Devon St. John is a man polite society labels a libertine. He loves woman but never for longer than two months. For a man like him marriage is not an option. It’s for the eligible woman’s own good, as he wouldn’t want to break hearts. Knowing he will be next in line for the legendary St. John talisman ring and its curse of destined marriage he tries to run from it. Outmaneuvered by his brothers, even an escape to Scotland fails to rid him of the treasured but cursed heirloom. Devon is determined though to thwart destiny and so stumbles upon the perfect solution. To stay away from marriage minded and suitable females he’d dally with his host’s illegible half sister instead.
Kat Macdonald might live in the woods with her seven apprentices, a Snow White waiting for her prince to kiss her awake and to carry her away she is not. She is a woman with lush curves and a head for business, of independent character and means. And guarding her not so spotless virtue are seven giants not dwarves. Weary of unwelcome and unwanted attention, she is pleasantly surprised at the considerable lengths Devon goes through to win her affection. As marriage is not in the cards, she isn’t averse to some flirting…

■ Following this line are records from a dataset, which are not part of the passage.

(* ===== verification/Models.v ===== *)
(** * app/db/models.py: the tables and the database state

    One Record per mapped class and one list of rows per table, in insertion
    order.  Audit columns ([created_at], [updated_at], [locked_at],
    [executed_at]) are written by the server clock, read by no modelled
    operation, and left out.  Primary keys come from one counter, which gives
    them the two properties the code uses: fresh and increasing. *)

From S2P Require Import Prelude Calendar PragueTime.
From Stdlib Require Import QArith.
Open Scope Z_scope.

Inductive EmploymentType := WORK_CONTRACT | DPP_DPC | TASK_SHIFT_BASED | EXTERNAL_HOURLY.
Inductive DailyMetricSource := SRC_ATTENDANCE | SRC_SHIFT_PLAN.

#[global] Instance EmploymentType_eq_dec : EqDecision EmploymentType.
Proof. solve_decision. Defined.
#[global] Instance DailyMetricSource_eq_dec : EqDecision DailyMetricSource.
Proof. solve_decision. Defined.

Record PortalUser := mk_user {
  pu_id : Z;
  pu_email : string;
  pu_name : string;
  pu_password_hash : option string;
  pu_is_active : bool;
  pu_is_blocked : bool;
  pu_instance_id : option string;
  pu_phone : option string;
}.

Record Employment := mk_employment {
  em_id : Z;
  em_user_id : Z;
  em_title : string;
  em_employment_type : EmploymentType;
  em_workload_fraction : option Q;
  em_total_hours_enabled : bool;
  em_automatic_breaks_enabled : bool;
  em_afternoon_hours_enabled : bool;
  em_afternoon_start_minutes : option Z;
  em_night_hours_enabled : bool;
  em_weekend_hours_enabled : bool;
  em_public_holiday_hours_enabled : bool;
  em_start_date : date;
  em_end_date : option date;
}.

Record EmploymentGroup := mk_group { eg_id : Z; eg_name : string }.
Record EmploymentGroupMember := mk_member { gm_group_id : Z; gm_employment_id : Z }.

Record Attendance := mk_attendance {
  at_id : Z;
  at_employment_id : Z;
  at_instance_id : option string;
  at_date : date;
  at_status : option string;
}.

Record AttendanceEvent := mk_event {
  ev_id : Z;
  ev_employment_id : Z;
  ev_occurred_at : aware;
}.

Record EmploymentDailyTimeMetric := mk_metric {
  dm_employment_id : Z;
  dm_metric_date : date;
  dm_source : DailyMetricSource;
  dm_total_minutes : Z;
  dm_total_tenths : Z;
  dm_afternoon_minutes : option Z;
  dm_afternoon_tenths : option Z;
  dm_night_minutes : option Z;
  dm_night_tenths : option Z;
  dm_weekend_minutes : option Z;
  dm_weekend_tenths : option Z;
  dm_public_holiday_minutes : option Z;
  dm_public_holiday_tenths : option Z;
  dm_calculation_revision : Z;
}.

Record ShiftPlan := mk_plan {
  sp_id : Z;
  sp_employment_id : Z;
  sp_instance_id : option string;
  sp_date : date;
  sp_arrival_time : option string;
  sp_departure_time : option string;
  sp_status : option string;
}.

Record ShiftPlanMonthInstance := mk_month_instance {
  mi_id : Z;
  mi_year : Z;
  mi_month : Z;
  mi_employment_id : Z;
}.

(** [AttendanceLock] and [ShiftPlanLock] have the same columns. *)
Record MonthLock := mk_lock {
  lk_id : Z;
  lk_employment_id : Z;
  lk_instance_id : option string;
  lk_year : Z;
  lk_month : Z;
  lk_locked_by : option string;
}.

Record ShiftPlanAutoLockRun := mk_run {
  ar_id : Z;
  ar_year : Z;
  ar_month : Z;
  ar_locked_count : Z;
}.

Record AttendanceReminderEvent := mk_reminder {
  rm_id : Z;
  rm_employment_id : Z;
  rm_instance_id : option string;
  rm_attendance_date : date;
  rm_reminder_type : string;
  rm_sequence_no : Z;
  rm_sent_to : string;
}.

#[global] Instance aware_eq_dec' : EqDecision aware := aware_eq_dec.
#[global] Instance AttendanceEvent_eq_dec : EqDecision AttendanceEvent.
Proof. solve_decision. Defined.
#[global] Instance Attendance_eq_dec : EqDecision Attendance.
Proof. solve_decision. Defined.
#[global] Instance ShiftPlan_eq_dec : EqDecision ShiftPlan.
Proof. solve_decision. Defined.
#[global] Instance MonthLock_eq_dec : EqDecision MonthLock.
Proof. solve_decision. Defined.
#[global] Instance EmploymentGroupMember_eq_dec : EqDecision EmploymentGroupMember.
Proof. solve_decision. Defined.

(** The database as one session sees it.  The production session factory has
    [autoflush=False]; wherever the code queries a table between a pending
    change and its flush, the query reads rows the pending change does not
    touch, or its result is discarded, so applying every change at once gives
    the same run. *)
Record DB := mk_db {
  users : list PortalUser;
  employments : list Employment;
  groups : list EmploymentGroup;
  members : list EmploymentGroupMember;
  attendance : list Attendance;
  events : list AttendanceEvent;
  metrics : list EmploymentDailyTimeMetric;
  plans : list ShiftPlan;
  month_instances : list ShiftPlanMonthInstance;
  attendance_locks : list MonthLock;
  shift_plan_locks : list MonthLock;
  auto_lock_runs : list ShiftPlanAutoLockRun;
  reminders : list AttendanceReminderEvent;
  next_id : Z;
}.

Definition empty_db : DB := mk_db [] [] [] [] [] [] [] [] [] [] [] [] [] 1.

(** Writing one table. *)
Definition set_users (x : list PortalUser) (db : DB) : DB :=
  mk_db x (employments db) (groups db) (members db) (attendance db) (events db)
    (metrics db) (plans db) (month_instances db) (attendance_locks db)
    (shift_plan_locks db) (auto_lock_runs db) (reminders db) (next_id db).
Definition set_employments (x : list Employment) (db : DB) : DB :=
  mk_db (users db) x (groups db) (members db) (attendance db) (events db)
    (metrics db) (plans db) (month_instances db) (attendance_locks db)
    (shift_plan_locks db) (auto_lock_runs db) (reminders db) (next_id db).
Definition set_groups (x : list EmploymentGroup) (db : DB) : DB :=
  mk_db (users db) (employments db) x (members db) (attendance db) (events db)
    (metrics db) (plans db) (month_instances db) (attendance_locks db)
    (shift_plan_locks db) (auto_lock_runs db) (reminders db) (next_id db).
Definition set_members (x : list EmploymentGroupMember) (db : DB) : DB :=
  mk_db (users db) (employments db) (groups db) x (attendance db) (events db)
    (metrics db) (plans db) (month_instances db) (attendance_locks db)
    (shift_plan_locks db) (auto_lock_runs db) (reminders db) (next_id db).
Definition set_attendance (x : list Attendance) (db : DB) : DB :=
  mk_db (users db) (employments db) (groups db) (members db) x (events db)
    (metrics db) (plans db) (month_instances db) (attendance_locks db)
    (shift_plan_locks db) (auto_lock_runs db) (reminders db) (next_id db).
Definition set_events (x : list AttendanceEvent) (db : DB) : DB :=
  mk_db (users db) (employments db) (groups db) (members db) (attendance db) x
    (metrics db) (plans db) (month_instances db) (attendance_locks db)
    (shift_plan_locks db) (auto_lock_runs db) (reminders db) (next_id db).
Definition set_metrics (x : list EmploymentDailyTimeMetric) (db : DB) : DB :=
  mk_db (users db) (employments db) (groups db) (members db) (attendance db)
    (events db) x (plans db) (month_instances db) (attendance_locks db)
    (shift_plan_locks db) (auto_lock_runs db) (reminders db) (next_id db).
Definition set_plans (x : list ShiftPlan) (db : DB) : DB :=
  mk_db (users db) (employments db) (groups db) (members db) (attendance db)
    (events db) (metrics db) x (month_instances db) (attendance_locks db)
    (shift_plan_locks db) (auto_lock_runs db) (reminders db) (next_id db).
Definition set_month_instances (x : list ShiftPlanMonthInstance) (db : DB) : DB :=
  mk_db (users db) (employments db) (groups db) (members db) (attendance db)
    (events db) (metrics db) (plans db) x (attendance_locks db)
    (shift_plan_locks db) (auto_lock_runs db) (reminders db) (next_id db).
Definition set_attendance_locks (x : list MonthLock) (db : DB) : DB :=
  mk_db (users db) (employments db) (groups db) (members db) (attendance db)
    (events db) (metrics db) (plans db) (month_instances db) x
    (shift_plan_locks db) (auto_lock_runs db) (reminders db) (next_id db).
Definition set_shift_plan_locks (x : list MonthLock) (db : DB) : DB :=
  mk_db (users db) (employments db) (groups db) (members db) (attendance db)
    (events db) (metrics db) (plans db) (month_instances db) (attendance_locks db)
    x (auto_lock_runs db) (reminders db) (next_id db).
Definition set_auto_lock_runs (x : list ShiftPlanAutoLockRun) (db : DB) : DB :=
  mk_db (users db) (employments db) (groups db) (members db) (attendance db)
    (events db) (metrics db) (plans db) (month_instances db) (attendance_locks db)
    (shift_plan_locks db) x (reminders db) (next_id db).
Definition set_reminders (x : list AttendanceReminderEvent) (db : DB) : DB :=
  mk_db (users db) (employments db) (groups db) (members db) (attendance db)
    (events db) (metrics db) (plans db) (month_instances db) (attendance_locks db)
    (shift_plan_locks db) (auto_lock_runs db) x (next_id db).
Definition set_next_id (x : Z) (db : DB) : DB :=
  mk_db (users db) (employments db) (groups db) (members db) (attendance db)
    (events db) (metrics db) (plans db) (month_instances db) (attendance_locks db)
    (shift_plan_locks db) (auto_lock_runs db) (reminders db) x.

(** Taking a primary key. *)
Definition bump_id (db : DB) : DB := set_next_id (next_id db + 1) db.

(** The relationship [employment.user]. *)
Definition user_of (db : DB) (e : Employment) : option PortalUser :=
  one_or_none (where_ (λ u, pu_id u =? em_user_id e) (users db)).

(** [db.get(Employment, employment_id)]. *)
Definition get_employment (db : DB) (employment_id : Z) : option Employment :=
  one_or_none (where_ (λ e, em_id e =? employment_id) (employments db)).

(** The CHECK constraints of [employments]. *)
Definition ck_employment_workload_fraction (e : Employment) : bool :=
  match em_employment_type e, em_workload_fraction e with
  | WORK_CONTRACT, Some w => negb (Qle_bool w 0) && Qle_bool w 1
  | WORK_CONTRACT, None => false
  | _, w => match w with None => true | Some _ => false end
  end.
Definition ck_employment_afternoon_start (e : Employment) : bool :=
  match em_afternoon_start_minutes e with
  | None => true
  | Some m => (0 <=? m) && (m <=? 1319)
  end.
Definition ck_employment_afternoon_required (e : Employment) : bool :=
  negb (em_afternoon_hours_enabled e) ||
  match em_afternoon_start_minutes e with Some _ => true | None => false end.
Definition ck_employment_task_profile (e : Employment) : bool :=
  negb (bool_decide (em_employment_type e = TASK_SHIFT_BASED)) ||
  (negb (em_total_hours_enabled e) && negb (em_automatic_breaks_enabled e) &&
   negb (em_afternoon_hours_enabled e) &&
   match em_afternoon_start_minutes e with None => true | Some _ => false end &&
   negb (em_night_hours_enabled e) && negb (em_weekend_hours_enabled e) &&
   negb (em_public_holiday_hours_enabled e)).
Definition ck_employment_work_contract_profile (e : Employment) : bool :=
  negb (bool_decide (em_employment_type e = WORK_CONTRACT)) ||
  (em_total_hours_enabled e && em_night_hours_enabled e).

Definition employment_row_ok (e : Employment) : bool :=
  ck_employment_workload_fraction e && ck_employment_afternoon_start e &&
  ck_employment_afternoon_required e && ck_employment_task_profile e &&
  ck_employment_work_contract_profile e.

(** The UNIQUE constraints used below, as properties of a table. *)
Definition uq_shift_plan_employment_date (t : list ShiftPlan) : Prop :=
  NoDup ((λ p, (sp_employment_id p, sp_date p)) <$> t).
Definition uq_attendance_employment_date (t : list Attendance) : Prop :=
  NoDup ((λ a, (at_employment_id a, at_date a)) <$> t).
Definition uq_attendance_event_employment_timestamp (t : list AttendanceEvent) : Prop :=
  NoDup ((λ e, (ev_employment_id e, utc (ev_occurred_at e))) <$> t).
Definition lock_key (k : MonthLock) : Z * Z * Z := (lk_employment_id k, lk_year k, lk_month k).
Definition uq_lock_employment_month (t : list MonthLock) : Prop := NoDup (lock_key <$> t).

(** ** Well-formed databases

    The UNIQUE constraints and the primary keys of the tables the operations
    write row by row. *)
Definition plan_key (p : ShiftPlan) : Z * date := (sp_employment_id p, sp_date p).
Definition attendance_key (a : Attendance) : Z * date := (at_employment_id a, at_date a).
Definition event_key (e : AttendanceEvent) : Z * Z :=
  (ev_employment_id e, utc (ev_occurred_at e)).

Record db_wf (db : DB) : Prop := {
  wf_plans : keyed sp_id plan_key (next_id db) (plans db);
  wf_attendance : keyed at_id attendance_key (next_id db) (attendance db);
  wf_events : keyed ev_id event_key (next_id db) (events db);
}.

(** The tables no plan, attendance or event write touches. *)
Definition same_other_tables (a b : DB) : Prop :=
  users b = users a ∧ employments b = employments a ∧ groups b = groups a ∧
  members b = members a ∧ metrics b = metrics a ∧ month_instances b = month_instances a ∧
  attendance_locks b = attendance_locks a ∧ shift_plan_locks b = shift_plan_locks a ∧
  auto_lock_runs b = auto_lock_runs a ∧ reminders b = reminders a.

#[global] Instance same_other_tables_equiv : Equivalence same_other_tables.
Proof.
  unfold same_other_tables. split.
  - intros a. split_and!; done.
  - intros a b. naive_solver congruence.
  - intros a b c. intros Hab Hbc. destruct_and?. split_and!; congruence.
Qed.
(** automatic breaks fall strictly between arrival and departure in
    strictly increasing order, and the events of the day then pair into
    worked intervals of exactly the planned segments, none above six hours. *)
Theorem automatic_breaks_pairing start stop evs :
  start < stop →
  ev_wall <$> evs = start :: automatic_break_events start stop ++ [stop] →
  StronglySorted Z.lt (ev_wall <$> evs) ∧
  minutes <$> (pair_interval <$> day_pairs evs) =
    (break_segments (whole_minutes (stop - start))).1 ∧
  Forall (λ i, minutes i <= 360) (pair_interval <$> day_pairs evs).
Proof.
  intros Hlt Hevs. pose proof (automatic_break_events_sorted start stop Hlt) as Hs.
  destruct (segments_stop start stop Hlt) as (Hf & Hne & Hstop).
  assert (Hm : minutes <$> (pair_interval <$> day_pairs evs) =
    (break_segments (whole_minutes (stop - start))).1).
  { rewrite automatic_break_events_boundaries in Hevs, Hs by lia.
    by apply (break_pairs_minutes start _ stop). }
  rewrite <- Hevs in Hs. split_and!; [done | done|].
  apply Forall_forall. intros i Hi.
  assert (minutes i ∈ (break_segments (whole_minutes (stop - start))).1) as Hin.
  { rewrite <- Hm. by apply (list_elem_of_fmap_2 minutes). }
  by apply (proj1 (Forall_forall _ _) Hf) in Hin as [_ ?].
Qed.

And The Bride Wore Plaid is a character and definitely a dialogue driven story. The humor is sharp and fast, especially wonderfully depicted in the witty repartee between Devon and his valet Tilton. Secondary characters like Devon’s host and friend Malcom and his wife Fiona, as well as Kat’s seven 'dwarves' compliment the poignant relationship growing between Devon and Kat and add to the enjoyment of a wonderful Regency Historical romp.
Karen Hawkins trusts her characters and their conflicts to be of interest enough for their story to go without a suspense element, misunderstandings, lies and subterfuge. Kat demands honesty and that is what Karen Hawkins delivers. Together with trust and respect she hits upon the right mixture to create a charming and very rewarding romance.
However, whereas I had a fair sense of the countryside setting in Karen Hawkins’ previous release, How To Tread A Lady, I kind of felt lost in Scotland. Not sure I would have found my way to Edinburgh or London. And I’m certain that yet again some readers might feel inclined to pick apart the plot, looking for those telltale signs of a too modern Historical. It does seem a little daring and unusual for an unmarried young woman to own her own business, to run it with the help of seven unmarried men and to ignore proper conduct when riding out without a chaperone. Still I pity those readers when they can’t just enjoy a beautiful romance and take it for the modern fairy tale it is supposed to be.
So, for all those readers just waiting to be seduced into a world away from reality, one of handsome men, enterprising women and a relationship built on trust I want to recommend Karen Hawkins’ latest installment of her St. John talisman series. And do be sure not to miss out on her final chapter, Marcus St. John’s story, in 2005!